He lets go of the sign with his left hand and scratches the back of his neck. The poster scrapes against the ground. Empty laughter from down the harbour filters through the air. “Do you go to school around here?”


UVic. Bio Chem.


“You any good?”


Unlikely. What about you?


“Writing.”


You any good?


He presses his tongue against the inside of his bottom lip and shakes his head before outstretching a hand. “Fidel.” His hand is warm.


Dominik.


Fidel drops onto the ledge beside Dominik. He rests his elbows on his knees, hunched forward as if about to whisper a secret. His fingers cut through his dark hair like sailboats on stormy waves. Slight stubble scatters across his face.


“I’ve been standing here for two hours, man. Not one person.” Curious warmth spreads through his expression. “That woman over there walked right past me.” The woman continues to fixate on the boats along the water. “You’d think the stars going out would bring people together.”


He actually believes the stars are disappearing.


Fidel leans back. “You don’t?” Whatever warmth that filled his features leaves. He narrows his eyes. Veins of gold circle an otherwise commonplace blend of browns and greens.

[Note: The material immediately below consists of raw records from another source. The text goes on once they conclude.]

Lemma updateParticles_shape (s : ParticleSystem) :
  shape s -> shape (fst (updateParticles s)).
Proof.
  intros Hs. unfold updateParticles.
  apply (for_upto_ind (fun st => shape (fst st) /\ same_env s (fst st)));
    [split; [exact Hs | apply same_env_refl]|].
  intros i st Hi [Hst Henv]. split.
  - apply updateSlot_shape; [|exact Hst].
    destruct Henv as (_ & -> & _). exact Hi.
  - eapply same_env_trans; [exact Henv | apply updateSlot_env].
Qed.

(** A property kept by [emitParticle] and by a draw is kept by the emission
    from the finger tips. *)
Lemma emitParticlesFromFingers_ind (P : ParticleSystem -> Prop)
  (s : ParticleSystem) :
  P s ->
  (forall k t, P t -> P (set_rng k t)) ->
  (forall x y z t, P t -> P (fst (emitParticle x y z t))) ->
  P (emitParticlesFromFingers s).
Proof.
  intros Hs Hrng Hemit. unfold emitParticlesFromFingers.
  destruct (fingerPositions s) as [[|hand hands]|]; try exact Hs.
  apply forEach_ind; [exact Hs|].
  intros h _ t Ht. apply forEach_ind; [exact Ht|].
  intros tip k t' Ht'. unfold emitFromTip.
  destruct (fingerExtension h !! k) as [[|]|]; try exact Ht'.
  apply for_upto_ind; [apply Hrng, Ht'|].
  intros _ u _ Hu. apply Hemit, Hu.
Qed.

Lemma emitParticlesFromFingers_shape (s : ParticleSystem) :
  shape s -> shape (emitParticlesFromFingers s).
Proof.
  intros Hs. apply emitParticlesFromFingers_ind; [exact Hs | auto |].
  intros. apply emitParticle_shape. assumption.
Qed.

Lemma emitParticlesFromFingers_env (s : ParticleSystem) :
  same_env s (emitParticlesFromFingers s).
Proof.
  apply (emitParticlesFromFingers_ind (same_env s)); [apply same_env_refl | auto |].
  intros x y z t Ht. eapply same_env_trans; [exact Ht | apply emitParticle_env].
Qed.

Lemma update_shape (deltaTime : num) (frameCount : Z) (s : ParticleSystem) :
  shape s -> shape (update deltaTime frameCount s).
Proof.
  intros Hs. unfold update.
  pose proof (updateParticles_shape s Hs) as H1.
  destruct (updateParticles s) as [s1 c]. simpl in H1.
  assert (H2 : shape (if (Z.rem frameCount 2 =? 0)%Z
                      then emitParticlesFromFingers s1 else s1))
    by (destruct (_ =? _)%Z; [apply emitParticlesFromFingers_shape|]; exact H1).
  destruct (Z.rem frameCount 30 =? 0)%Z; exact H2.
Qed.

Lemma update_env (deltaTime : num) (frameCount : Z) (s : ParticleSystem) :
  same_env s (update deltaTime frameCount s).
Proof.
  unfold update. pose proof (updateParticles_env s) as H1.
  destruct (updateParticles s) as [s1 c]. simpl in H1.
  assert (H2 : same_env s (if (Z.rem frameCount 2 =? 0)%Z
                           then emitParticlesFromFingers s1 else s1)).
  { destruct (_ =? _)%Z; [|exact H1].
    eapply same_env_trans; [exact H1 | apply emitParticlesFromFingers_env]. }
  destruct (Z.rem frameCount 30 =? 0)%Z; exact H2.
Qed.

Lemma reset_shape (s : ParticleSystem) : shape s -> shape (reset s).
Proof.
  intros Hs. unfold reset.
  apply (for_upto_ind
           (fun t => shape t /\ maxParticles t = maxParticles s)); [auto|].
  intros i t Hi [(Hp & Hc & Hv & Hl & Ha) Hmax]. split; [|exact Hmax].
  assert (Hlen : i < length (active t)).
  { destruct Ha as [Hn | [Hz _]]; lia. }
  unfold resetSlot, shape; simpl. rewrite js_set_in by exact Hlen. lengths.
  repeat split; try assumption.
  destruct Ha as [Hn | [Hz _]]; [left; exact Hn | lia].
Qed.

Lemma reset_maxParticles (s : ParticleSystem) :
  maxParticles (reset s) = maxParticles s.
Proof.
  unfold reset.
  apply (for_upto_ind (fun t => maxParticles t = maxParticles s)); auto.
Qed.
(** The loop, entered at the index of the first free slot, when the
    benchmarks of the providers left all succeed: every slot is filled, in
    the order of the providers. *)
Lemma rangeProviders_benchmarked w w' ps hss :
  benchmarked Benchmark w ps hss w' ->
  forall filled : list (option pb.PostComputeProvider),
    rangeProviders Benchmark (length filled) ps
      (filled ++ replicate (length ps) None) w
    = (inl (filled ++ map Some (zip_with entry ps hss)), w').
Proof.
  induction 1 as [w0|w0 w1 w2 p hs ps hss Hbench _ IH]; intros filled.
  - reflexivity.
  - simpl. unfold bind at 1. rewrite Hbench.
    change (Some {| pb.Id := uint32 (activation.Id p);
                    pb.Model := activation.Model p;
                    pb.ComputeApi := int32 (activation.ComputeAPI p);
                    pb.Performance := uint64 hs |})
      with (Some (entry p hs)).
    rewrite fill_slot.
    replace (S (length filled)) with (length (filled ++ [Some (entry p hs)]))
      by (rewrite length_app; simpl; lia).
    rewrite IH. now rewrite <- app_assoc.
Qed.

(** The loop returns the error of the first benchmark that fails, whatever
    it had filled, and runs no benchmark after it. *)
Lemma rangeProviders_failed w w1 w2 pre hss p hs err rest :
  benchmarked Benchmark w pre hss w1 ->
  Benchmark p w1 = ((hs, Some err), w2) ->
  forall (i : nat) (res : list (option pb.PostComputeProvider)),
    rangeProviders Benchmark i (pre ++ p :: rest) res w = (inr err, w2).
Proof.
  intros Hpre Hfail.
  induction Hpre as [w0|w0 w1 w3 q hq ps hss Hbench _ IH]; intros i res.
  - simpl. unfold bind. now rewrite Hfail.
  - simpl. unfold bind at 1. rewrite Hbench. apply IH, Hfail.
Qed.

(** Every run of the benchmarks ends in one of the two ways. *)
Lemma benchmarks_outcome (ps : list activation.PostComputeProvider) w :
  (exists hss w', benchmarked Benchmark w ps hss w')
  \/ (exists pre p rest hss w1 hs err w2,
        ps = pre ++ p :: rest
        /\ benchmarked Benchmark w pre hss w1
        /\ Benchmark p w1 = ((hs, Some err), w2)).
Proof.
  revert w. induction ps as [|p ps IH]; intros w.
  - left. exists [], w. constructor.
  - destruct (Benchmark p w) as [[hs [err|]] w1] eqn:Hbench.
    + right. exists [], p, ps, [], w, hs, err, w1.
      repeat split; [constructor | assumption].
    + destruct (IH w1) as [(hss & w' & Hall)|
                           (pre & q & rest & hss & w2 & hq & err & w3 & -> & Hpre & Hfail)].
      * left. exists (hs :: hss), w'. econstructor; eassumption.
      * right. exists (p :: pre), q, rest, (hs :: hss), w2, hq, err, w3.
        repeat split; [econstructor; eassumption | assumption].
Qed.

(** The entry at an index of the response is made of the provider and of the
    throughput at that index. *)
Lemma lookup_entries {A B C : Type} (f : A -> B -> C) (ps : list A) (hss : list B) :
  forall (i : nat) (p : A) (hs : B),
    ps !! i = Some p -> hss !! i = Some hs ->
    map Some (zip_with f ps hss) !! i = Some (Some (f p hs)).
Proof.
  revert hss. induction ps as [|q ps IH]; intros [|hq hss] [|i] p hs Hp Hhs;
    try discriminate.
  - simpl in *. congruence.
  - simpl in *. now apply IH.
Qed.

(** C5: when the benchmark of a provider of the backend's list fails, the
    ones before it having succeeded, [PostComputeProviders] returns that
    failure and no response; when the benchmarks all succeed, it returns one
    entry for each provider, in the order of the list: the provider's model,
    its id and compute API class and the throughput measured for it, each
    converted to the width of its field, which leaves every value that fits
    the field as it is. *)
Theorem PostComputeProviders_all_or_nothing s (in_ : empty.Empty) w :
  (forall pre p rest hss w1 hs err w2,
     api.PostComputeProviders (post s) w = pre ++ p :: rest ->
     benchmarked Benchmark w pre hss w1 ->
     Benchmark p w1 = ((hs, Some err), w2) ->
     PostComputeProviders Benchmark s in_ w = ((None, Some (status.passed err)), w2))
  /\ (forall hss w',
        benchmarked Benchmark w (api.PostComputeProviders (post s) w) hss w' ->
        exists resp,
          PostComputeProviders Benchmark s in_ w = ((Some resp, None), w')
          /\ length hss = length (api.PostComputeProviders (post s) w)
          /\ length (pb.PostComputeProvidersResponse_PostComputeProvider resp)
             = length (api.PostComputeProviders (post s) w)
          /\ pb.PostComputeProvidersResponse_PostComputeProvider resp
             = map Some
                 (zip_with
                    (fun p hs =>
                       {| pb.Id := activation.Id p mod 2 ^ 32;
                          pb.Model := activation.Model p;
                          pb.ComputeApi := (activation.ComputeAPI p + 2 ^ 31) mod 2 ^ 32 - 2 ^ 31;
                          pb.Performance := hs mod 2 ^ 64 |})
                    (api.PostComputeProviders (post s) w) hss)
          /\ (forall (i : nat) p,
                api.PostComputeProviders (post s) w !! i = Some p ->
                exists hs,
                  hss !! i = Some hs
                  /\ (0 <= activation.Id p < 2 ^ 32 ->
                      - 2 ^ 31 <= activation.ComputeAPI p < 2 ^ 31 ->
                      0 <= hs < 2 ^ 64 ->
                      pb.PostComputeProvidersResponse_PostComputeProvider resp !! i
                      = Some (Some {| pb.Id := activation.Id p;
                                      pb.Model := activation.Model p;
                                      pb.ComputeApi := activation.ComputeAPI p;
                                      pb.Performance := hs |})))).
Proof.
  unfold PostComputeProviders. split.
  - intros pre p rest hss w1 hs err w2 Hlist Hpre Hfail.
    unfold bind at 1, read. rewrite Hlist. unfold bind.
    now rewrite (rangeProviders_failed _ _ _ _ _ _ _ _ _ Hpre Hfail).
  - intros hss w' Hall.
    pose proof (benchmarked_length _ _ _ _ Hall) as Hlen.
    pose proof (rangeProviders_benchmarked _ _ _ _ Hall []) as Hrun. simpl in Hrun.
    eexists. split; [|split; [|split; [|split]]].
    + unfold bind at 1, read. unfold bind. rewrite Hrun. reflexivity.
    + exact Hlen.
    + simpl. rewrite length_map, length_zip_with. lia.
    + reflexivity.
    + intros i p Hp.
      destruct (lookup_lt_is_Some_2 hss i) as [hs Hhs].
      { rewrite Hlen. eapply lookup_lt_Some, Hp. }
      exists hs. split; [assumption|]. intros Hid Hapi Hfit. simpl.
      rewrite (lookup_entries entry _ _ i p hs Hp Hhs). do 2 f_equal.
      unfold entry, uint32, int32, uint64.
      rewrite (Z.mod_small (activation.Id p)) by assumption.
      rewrite (Z.mod_small hs) by assumption.
      rewrite (Z.mod_small (activation.ComputeAPI p + 2 ^ 31)) by lia.
      f_equal. lia.
Qed.

(** *** The loop over the progress events *)

Section Stream.

Variable stream : pb.ServerStream World Err pb.PostDataCreationProgressStreamResponse.

(** The loop sends the events the client accepts, in order; after the last
    one it ends with no error when the channel is closed, and blocks when it
    is not. *)
Lemma rangeProgress_delivered w w' es (closed : bool) :
  delivered stream w es w' ->
  rangeProgress stream (map Some es) closed w
  = (if closed then channel.returns None else channel.blocks, w').
Proof.
  induction 1 as [w0|w0 w1 w2 e es Hsend _ IH].
  - reflexivity.
  - simpl. unfold bind. fold (progress e). now rewrite Hsend.
Qed.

Stars are immense spheres of plasma held together by gravity. It’s not strange for them to collapse. Most of the stars we see from Earth already imploded a long time ago. Supernovas and all that.


“And all of this is just a coincidence then?”


People like to look too deeply into shit like this. They like attributing great cosmic significance to things that don’t deserve it. It doesn’t look like the would is ending out here because it isn’t.


“You’re not a religious man, eh?” He shifts in his spot, faint laughter forming against his lips. “Alright, Dominik. I guess that makes you the man of science.”


What does that make you?


The corner of his eyes scrunch. He gets off the ledge and picks up the sign once more. Over his shoulder he says, “I’m the man of faith.” Fidel takes his place back in the middle of the path.


It’s hard to imagine exactly what Fidel hopes to accomplish.


Even across the distance and through the mechanical electronic music blasting from the stereo down the harbour, he hears and responds clearly. “I figure, if I can hug just one person — one person who really needs it — then I’ve done enough. I’ve accomplished something, as you put it. Seemed like a better way to spend my time than keep to myself.”


Out here, with the way people are — keeping to themselves, living in their bubbles — it will always end the same. He’ll never get someone willing to hug him. Everyone is too busy being drained by their own problems, in their own social networks, in their own electronic fog. If people can’t even bother to look each other in the eye, how will he manage to get someone to actually hold him and be held? Pointless.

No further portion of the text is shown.